_Problem statement_.
Wherever the word "microseconds" occurs in the listing, copy the whole line.

▬▬▬▬▬▬

(** * experimentor: declarative properties, camera model and relay

    A shallow embedding of the parts of the [experimentor] package that
    the specification makes checkable statements about:

    - [experimentor/models/feature.py] and
      [experimentor/models/model_properties.py]: the [Feature] and
      [ModelProp] descriptors ([__get__], [__set__], [__set_name__]);
    - [experimentor/models/models.py]: [Model._collect_properties];
    - [experimentor/models/devices/cameras/basler/basler.py]: the
      [BaslerCamera] model;
    - [experimentor/core/publisher.py]: the serve loop of [Publisher.run].

    Python objects that are mutated in place (class registries, the
    camera instance, the vendor driver handle) are modelled by explicit
    state passing; a call that may raise returns a [Res] next to the
    state reached when the exception left the function. *)

From Stdlib Require Import ZArith List String Bool Lia.
From Stdlib Require QArith.
From stdpp Require Import base gmap strings list.

Open Scope string_scope.
Open Scope list_scope.

(** ** Python values, exceptions and the state-and-exception monad *)

Abbreviation Q := QArith_base.Q.

(** Units of the time quantities the camera handles ([Q_('us')],
    [m_as('ms')], [m_as('s')]). *)
Inductive TimeUnit : Type := us | ms | sec.

(** Modelled from the spec: the three acquisition-mode constants of
    [BaseCamera] (the class is not part of the sources at hand); the
    spec lists them as three named constants of one enumeration. *)
Inductive Mode : Type := MODE_SINGLE_SHOT | MODE_CONTINUOUS | MODE_LAST.

(** The Python values that flow through descriptors and the camera.
    A float is represented by the rational it denotes. *)
Inductive PyVal : Type :=
| VNone
| VBool (b : bool)
| VInt (n : Z)
| VFloat (x : Q)
| VStr (s : string)
| VQuantity (m : Q) (u : TimeUnit)
| VMode (m : Mode).

#[global] Instance Q_eq_dec : EqDecision Q.
Proof. intros [a b] [c d]. unfold Decision. decide equality; [apply Pos.eq_dec | apply Z.eq_dec]. Defined.
#[global] Instance TimeUnit_eq_dec : EqDecision TimeUnit.
Proof. solve_decision. Defined.
#[global] Instance Mode_eq_dec : EqDecision Mode.
Proof. solve_decision. Defined.
#[global] Instance PyVal_eq_dec : EqDecision PyVal.
Proof. solve_decision. Defined.

(** The length of one unit in microseconds. *)
Definition microseconds (u : TimeUnit) : Q :=
  match u with
  | us => QArith_base.inject_Z 1
  | ms => QArith_base.inject_Z 1000
  | sec => QArith_base.inject_Z 1000000
  end.

(** The number a value denotes when it is a [bool], an [int] or a
    [float]: [False] and [True] are the integers 0 and 1. *)
Definition numeric (v : PyVal) : option Q :=
  match v with
  | VBool b => Some (QArith_base.inject_Z (if b then 1 else 0))
  | VInt n => Some (QArith_base.inject_Z n)
  | VFloat x => Some x
  | _ => None
  end.
(** * Image Optimizer API: the two request handlers of [main.py]

    A shallow embedding of [convert_image] and [resize_image]
    (src/image_optimizer_api/main.py) and the properties of their
    validation, dimension arithmetic, format selection and error mapping.

    - Python [int] is [Z]; Python [float] is IEEE 754 binary64, taken from
      [SpecFloat] (the executable specification of the operations, no
      axioms).
    - Python [str] is [string], holding the UTF-8 bytes of the text.
      [upper]/[lower] map the ASCII letters and leave every other byte
      alone: they agree with [str.upper()]/[str.lower()] on text made of
      ASCII characters.  On other text Python's Unicode case mapping may
      rewrite the characters outside ASCII (it turns the sharp s into SS);
      no such text is mapped into the allow-lists of the handlers, whose
      letters are the upper-case images of ASCII letters only, so every
      membership test decides as the code does, and only the text of the
      detail of line 46 differs.  Statements about that text are made for
      ASCII names.
    - Pillow ([Image.open], [Image.resize], [Image.save]) and the upload
      object are outside the repository: they are the variables of
      [Section Handlers].  A call of theirs either returns or raises, and the
      handlers only ever use [str(e)] of what was raised.
    - A handler run is the list of library calls it made, in order, together
      with the [StreamingResponse] it returned or the exception it raised.
    - The handlers are modelled on all their arguments.  The [Query]
      declarations (lines 27-38 and 95-102) let the framework call them only
      with a [target_format] of 3 or 4 characters and a [quality] between 1
      and 100; [convert_route] puts these bounds in front of
      [convert_image], a request outside them being answered 422 by the
      framework without a call of the handler. *)

From Stdlib Require Import ZArith String Ascii List Bool Lia.
From Stdlib Require Import Floats.SpecFloat DecimalString.
Import ListNotations.

Local Open Scope string_scope.
Local Open Scope Z_scope.

(** ** Python strings *)

Module PyStr.

Definition is_lower (c : ascii) : bool :=
  let n := N_of_ascii c in (97 <=? n)%N && (n <=? 122)%N.

Definition is_upper (c : ascii) : bool :=
  let n := N_of_ascii c in (65 <=? n)%N && (n <=? 90)%N.

Definition upper_char (c : ascii) : ascii :=
  if is_lower c then ascii_of_N (N_of_ascii c - 32) else c.

Definition lower_char (c : ascii) : ascii :=
  if is_upper c then ascii_of_N (N_of_ascii c + 32) else c.

Fixpoint map_chars (f : ascii -> ascii) (s : string) : string :=
  match s with
  | EmptyString => EmptyString
  | String c s' => String (f c) (map_chars f s')
  end.

(** [s.upper()] and [s.lower()] on text of ASCII characters; bytes of other
    characters are left as they are, where Python may rewrite them *)
Definition upper : string -> string := map_chars upper_char.
Definition lower : string -> string := map_chars lower_char.

(** [str(n)] for an [int], as an f-string renders it *)
Definition str_int (n : Z) : string := NilZero.string_of_int (Z.to_int n).

(** [x in xs] for a list of strings *)
Definition str_in (x : string) (xs : list string) : bool :=
  existsb (String.eqb x) xs.

(** every character is ASCII *)
Fixpoint is_ascii (s : string) : bool :=
  match s with
  | EmptyString => true
  | String c s' => (N_of_ascii c <? 128)%N && is_ascii s'
  end.

(** a byte 10xxxxxx continues a character begun by an earlier byte *)
Definition is_continuation (c : ascii) : bool :=
  let n := N_of_ascii c in (128 <=? n)%N && (n <? 192)%N.

(** [len(s)]: the number of characters, not of bytes *)
Fixpoint len (s : string) : Z :=
  match s with
  | EmptyString => 0
  | String c s' => (if is_continuation c then 0 else 1) + len s'
  end.

(** truthiness of an optional string: [None] and the empty string are falsy *)
Definition truthy (s : option string) : bool :=
  match s with
  | Some (String _ _) => true
  | _ => false
  end.

End PyStr.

▬▬▬▬▬▬

_Answer to this exercise_.
(** The length of one unit in microseconds. *)
Definition microseconds (u : TimeUnit) : Q :=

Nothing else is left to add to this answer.